* _Exercise brief_
Count every line in the data that contains the word "sign", then report that number alone.

[Task data — start]

(** X21.  [extract_number] on an optional sign and up to nine digits
    followed by anything that is not a digit: the value is that of the
    digits, negated after a minus sign, and what follows the digits is not
    looked at.  Without a sign, a zero followed by another digit is refused;
    after a sign, leading zeros are accepted. *)
Theorem extract_number_spec (ds rest : string) :
  short_digits ds -> isdigit (head_char rest) = false ->
  extract_number ("-" ++ ds ++ rest) = Some (- decimal_value ds)
  /\ extract_number ("+" ++ ds ++ rest) = Some (decimal_value ds)
  /\ extract_number (ds ++ rest)
     = if is_char (head_char ds) "0" && (2 <=? String.length ds)%nat
       then None else Some (decimal_value ds).
Proof. exact (extract_number_digits ds rest). Qed.

Lemma extract_number_spec_witness :
  short_digits "12" /\ isdigit (head_char "abc") = false
  /\ extract_number "-12abc" = Some (- decimal_value "12").
Proof.
  assert (H : short_digits "12").
  { repeat split; [discriminate | cbn; lia]. }
  assert (R : isdigit (head_char "abc") = false) by reflexivity.
  exact (conj H (conj R (proj1 (extract_number_spec "12" "abc" H R)))).
Defined.

(* ------------------------------------------------------------------------- *)
(** ** The elements of a [.data] directive *)

Lemma is_blank_isspace (c : ascii) :
  is_blank c = true -> isspace c = true /\ isdigit c = false
  /\ isalnum c = false.
Proof.
  destruct c as [[] [] [] [] [] [] [] []]; intros H;
    try discriminate H; repeat split.
Qed.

[Task data — finish]

* _Answer section_
4